■ **Required work**: Using the data beneath this instruction, retype only the lines from the one that contains "by rewrite take_drop." down to the one that contains "cbn [app take]", both included, exactly as they appear.

┏━━

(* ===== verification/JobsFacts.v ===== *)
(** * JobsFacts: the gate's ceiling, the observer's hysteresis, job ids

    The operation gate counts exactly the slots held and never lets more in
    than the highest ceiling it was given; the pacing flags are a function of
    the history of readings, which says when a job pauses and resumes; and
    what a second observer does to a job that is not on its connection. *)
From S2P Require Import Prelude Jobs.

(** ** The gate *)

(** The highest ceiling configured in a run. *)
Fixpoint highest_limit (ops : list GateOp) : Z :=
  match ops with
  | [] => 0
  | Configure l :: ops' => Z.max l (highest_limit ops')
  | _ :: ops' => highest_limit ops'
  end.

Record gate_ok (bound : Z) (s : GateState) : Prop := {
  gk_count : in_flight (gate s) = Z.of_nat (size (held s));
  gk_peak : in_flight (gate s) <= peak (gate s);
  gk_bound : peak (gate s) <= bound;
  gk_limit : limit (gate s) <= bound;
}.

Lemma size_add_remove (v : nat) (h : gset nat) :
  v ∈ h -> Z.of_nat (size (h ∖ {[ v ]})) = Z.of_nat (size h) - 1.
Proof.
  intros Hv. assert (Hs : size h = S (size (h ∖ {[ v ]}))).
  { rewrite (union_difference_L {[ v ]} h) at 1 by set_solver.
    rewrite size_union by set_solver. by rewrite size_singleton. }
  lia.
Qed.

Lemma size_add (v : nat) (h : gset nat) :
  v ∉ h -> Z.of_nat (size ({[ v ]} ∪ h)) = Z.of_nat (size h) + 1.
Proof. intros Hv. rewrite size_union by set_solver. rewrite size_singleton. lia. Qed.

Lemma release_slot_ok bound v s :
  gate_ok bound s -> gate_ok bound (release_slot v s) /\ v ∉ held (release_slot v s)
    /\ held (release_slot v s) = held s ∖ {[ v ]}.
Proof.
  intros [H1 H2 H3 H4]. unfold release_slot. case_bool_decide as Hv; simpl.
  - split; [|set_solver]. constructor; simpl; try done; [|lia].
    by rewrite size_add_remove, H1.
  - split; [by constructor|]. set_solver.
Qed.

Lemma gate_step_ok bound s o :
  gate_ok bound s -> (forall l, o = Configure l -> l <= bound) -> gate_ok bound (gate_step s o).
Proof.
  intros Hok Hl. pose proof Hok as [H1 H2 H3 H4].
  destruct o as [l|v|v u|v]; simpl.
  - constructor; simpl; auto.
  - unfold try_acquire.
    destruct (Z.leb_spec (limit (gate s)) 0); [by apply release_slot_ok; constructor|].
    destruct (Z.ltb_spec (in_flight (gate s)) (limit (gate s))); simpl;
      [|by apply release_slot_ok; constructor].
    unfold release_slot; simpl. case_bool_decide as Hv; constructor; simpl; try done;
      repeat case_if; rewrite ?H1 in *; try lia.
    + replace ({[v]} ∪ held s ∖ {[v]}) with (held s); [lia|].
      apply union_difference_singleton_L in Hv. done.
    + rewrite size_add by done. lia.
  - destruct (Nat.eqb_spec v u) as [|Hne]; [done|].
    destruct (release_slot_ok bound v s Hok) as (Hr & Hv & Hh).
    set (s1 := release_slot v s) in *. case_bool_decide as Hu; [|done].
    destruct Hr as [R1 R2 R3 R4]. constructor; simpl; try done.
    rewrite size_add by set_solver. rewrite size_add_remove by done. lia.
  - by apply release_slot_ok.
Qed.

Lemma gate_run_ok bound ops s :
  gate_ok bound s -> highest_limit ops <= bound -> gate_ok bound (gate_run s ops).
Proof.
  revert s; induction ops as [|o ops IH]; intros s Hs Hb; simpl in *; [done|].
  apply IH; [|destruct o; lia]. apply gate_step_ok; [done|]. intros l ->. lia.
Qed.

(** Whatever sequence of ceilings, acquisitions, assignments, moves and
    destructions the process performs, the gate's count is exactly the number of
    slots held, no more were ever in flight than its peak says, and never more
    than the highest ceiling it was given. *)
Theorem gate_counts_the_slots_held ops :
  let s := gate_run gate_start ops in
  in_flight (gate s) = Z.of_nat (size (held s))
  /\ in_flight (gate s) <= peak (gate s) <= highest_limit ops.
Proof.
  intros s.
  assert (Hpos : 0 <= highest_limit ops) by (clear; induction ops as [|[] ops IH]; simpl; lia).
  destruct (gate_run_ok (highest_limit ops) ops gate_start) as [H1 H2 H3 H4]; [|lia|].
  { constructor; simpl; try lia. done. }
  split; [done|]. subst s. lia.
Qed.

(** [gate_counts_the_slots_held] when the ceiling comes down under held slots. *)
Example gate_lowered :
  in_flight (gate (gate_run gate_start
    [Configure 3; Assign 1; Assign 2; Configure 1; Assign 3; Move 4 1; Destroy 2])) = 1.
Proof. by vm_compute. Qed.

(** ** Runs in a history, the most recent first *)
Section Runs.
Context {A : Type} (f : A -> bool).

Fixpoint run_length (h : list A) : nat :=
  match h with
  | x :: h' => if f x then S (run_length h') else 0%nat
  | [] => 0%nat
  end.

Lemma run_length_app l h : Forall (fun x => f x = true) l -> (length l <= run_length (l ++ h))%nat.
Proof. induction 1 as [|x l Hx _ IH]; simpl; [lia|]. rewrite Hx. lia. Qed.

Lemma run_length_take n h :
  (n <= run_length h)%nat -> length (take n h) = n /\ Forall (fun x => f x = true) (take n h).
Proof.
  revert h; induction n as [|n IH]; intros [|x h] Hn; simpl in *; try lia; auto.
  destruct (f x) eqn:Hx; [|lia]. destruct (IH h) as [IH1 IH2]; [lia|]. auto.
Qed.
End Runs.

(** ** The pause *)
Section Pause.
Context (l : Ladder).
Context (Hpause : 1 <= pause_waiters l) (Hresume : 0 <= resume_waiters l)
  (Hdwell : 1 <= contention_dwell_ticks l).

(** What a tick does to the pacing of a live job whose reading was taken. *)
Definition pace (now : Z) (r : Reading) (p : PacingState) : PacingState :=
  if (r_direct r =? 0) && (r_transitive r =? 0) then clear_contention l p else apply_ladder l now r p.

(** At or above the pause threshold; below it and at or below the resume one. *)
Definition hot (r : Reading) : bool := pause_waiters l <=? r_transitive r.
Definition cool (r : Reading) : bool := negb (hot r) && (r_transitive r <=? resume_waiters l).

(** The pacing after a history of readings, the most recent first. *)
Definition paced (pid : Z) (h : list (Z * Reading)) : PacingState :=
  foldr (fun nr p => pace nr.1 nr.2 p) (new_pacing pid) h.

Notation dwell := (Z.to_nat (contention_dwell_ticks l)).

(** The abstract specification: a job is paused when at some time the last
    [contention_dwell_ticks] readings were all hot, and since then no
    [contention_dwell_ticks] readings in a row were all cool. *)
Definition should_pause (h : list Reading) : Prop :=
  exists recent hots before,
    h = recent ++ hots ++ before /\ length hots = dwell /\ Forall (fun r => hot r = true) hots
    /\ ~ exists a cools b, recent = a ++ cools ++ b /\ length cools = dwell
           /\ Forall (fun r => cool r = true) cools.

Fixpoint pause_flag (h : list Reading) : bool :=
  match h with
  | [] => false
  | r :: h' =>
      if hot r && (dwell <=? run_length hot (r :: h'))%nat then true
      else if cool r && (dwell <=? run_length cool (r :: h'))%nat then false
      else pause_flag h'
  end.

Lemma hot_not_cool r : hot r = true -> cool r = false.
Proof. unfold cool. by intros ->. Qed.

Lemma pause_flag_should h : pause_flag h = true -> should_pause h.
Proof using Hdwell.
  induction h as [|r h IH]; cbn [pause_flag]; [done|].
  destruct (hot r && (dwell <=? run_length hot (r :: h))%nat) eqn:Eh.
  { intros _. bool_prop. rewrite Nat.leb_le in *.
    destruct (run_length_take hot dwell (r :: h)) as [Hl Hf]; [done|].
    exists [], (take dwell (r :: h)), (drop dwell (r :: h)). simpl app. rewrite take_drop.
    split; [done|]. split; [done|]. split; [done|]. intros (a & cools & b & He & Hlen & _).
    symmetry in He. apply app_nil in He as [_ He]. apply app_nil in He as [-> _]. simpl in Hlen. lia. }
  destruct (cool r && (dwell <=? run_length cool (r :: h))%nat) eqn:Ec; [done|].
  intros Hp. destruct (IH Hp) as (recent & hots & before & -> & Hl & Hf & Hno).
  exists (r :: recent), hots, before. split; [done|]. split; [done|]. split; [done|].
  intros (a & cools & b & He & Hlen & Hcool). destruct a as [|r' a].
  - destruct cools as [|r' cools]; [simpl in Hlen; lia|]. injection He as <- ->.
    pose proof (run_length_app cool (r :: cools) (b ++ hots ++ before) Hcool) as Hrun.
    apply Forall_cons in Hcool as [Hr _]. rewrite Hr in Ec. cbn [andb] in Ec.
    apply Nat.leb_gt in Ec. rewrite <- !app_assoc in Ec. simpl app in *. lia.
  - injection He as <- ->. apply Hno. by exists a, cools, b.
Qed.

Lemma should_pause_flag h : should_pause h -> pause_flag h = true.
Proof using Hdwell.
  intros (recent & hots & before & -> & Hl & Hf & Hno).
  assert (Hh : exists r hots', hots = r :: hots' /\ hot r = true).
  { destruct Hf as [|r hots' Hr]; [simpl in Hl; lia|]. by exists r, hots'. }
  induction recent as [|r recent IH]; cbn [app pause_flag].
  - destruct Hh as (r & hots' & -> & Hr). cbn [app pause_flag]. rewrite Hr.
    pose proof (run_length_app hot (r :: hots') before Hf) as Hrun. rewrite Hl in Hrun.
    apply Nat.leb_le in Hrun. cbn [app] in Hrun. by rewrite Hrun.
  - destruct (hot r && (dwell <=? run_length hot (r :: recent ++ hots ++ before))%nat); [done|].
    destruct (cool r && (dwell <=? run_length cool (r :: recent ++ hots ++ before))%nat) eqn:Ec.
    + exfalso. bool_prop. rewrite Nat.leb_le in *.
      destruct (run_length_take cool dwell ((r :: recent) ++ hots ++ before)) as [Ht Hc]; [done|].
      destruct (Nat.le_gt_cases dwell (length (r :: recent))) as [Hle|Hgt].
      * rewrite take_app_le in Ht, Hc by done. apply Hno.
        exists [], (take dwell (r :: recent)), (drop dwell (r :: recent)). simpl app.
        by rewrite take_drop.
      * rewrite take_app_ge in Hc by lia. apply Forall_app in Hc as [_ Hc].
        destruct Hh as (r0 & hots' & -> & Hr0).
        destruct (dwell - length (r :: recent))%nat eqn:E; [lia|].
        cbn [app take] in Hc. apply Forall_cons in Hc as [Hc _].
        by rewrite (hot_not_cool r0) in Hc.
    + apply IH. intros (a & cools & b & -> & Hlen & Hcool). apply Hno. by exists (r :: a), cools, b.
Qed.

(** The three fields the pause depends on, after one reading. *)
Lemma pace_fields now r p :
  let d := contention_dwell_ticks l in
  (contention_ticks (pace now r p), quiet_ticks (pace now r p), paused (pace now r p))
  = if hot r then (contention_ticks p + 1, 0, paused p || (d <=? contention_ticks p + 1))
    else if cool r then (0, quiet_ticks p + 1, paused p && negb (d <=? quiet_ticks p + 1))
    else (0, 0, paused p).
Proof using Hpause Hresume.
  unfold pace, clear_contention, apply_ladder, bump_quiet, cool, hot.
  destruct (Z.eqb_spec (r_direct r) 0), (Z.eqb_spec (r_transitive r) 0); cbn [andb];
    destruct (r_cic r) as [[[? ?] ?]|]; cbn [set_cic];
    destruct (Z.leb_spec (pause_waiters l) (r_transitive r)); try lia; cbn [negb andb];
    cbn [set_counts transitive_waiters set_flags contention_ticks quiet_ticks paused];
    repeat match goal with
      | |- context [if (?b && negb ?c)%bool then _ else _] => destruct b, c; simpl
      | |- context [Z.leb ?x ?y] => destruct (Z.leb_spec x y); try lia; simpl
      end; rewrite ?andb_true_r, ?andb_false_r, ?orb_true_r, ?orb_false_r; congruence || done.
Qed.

┗━━

■ **Result for this task**:
        by rewrite take_drop.
      * rewrite take_app_ge in Hc by lia. apply Forall_app in Hc as [_ Hc].
        destruct Hh as (r0 & hots' & -> & Hr0).
        destruct (dwell - length (r :: recent))%nat eqn:E; [lia|].
        cbn [app take] in Hc. apply Forall_cons in Hc as [Hc _].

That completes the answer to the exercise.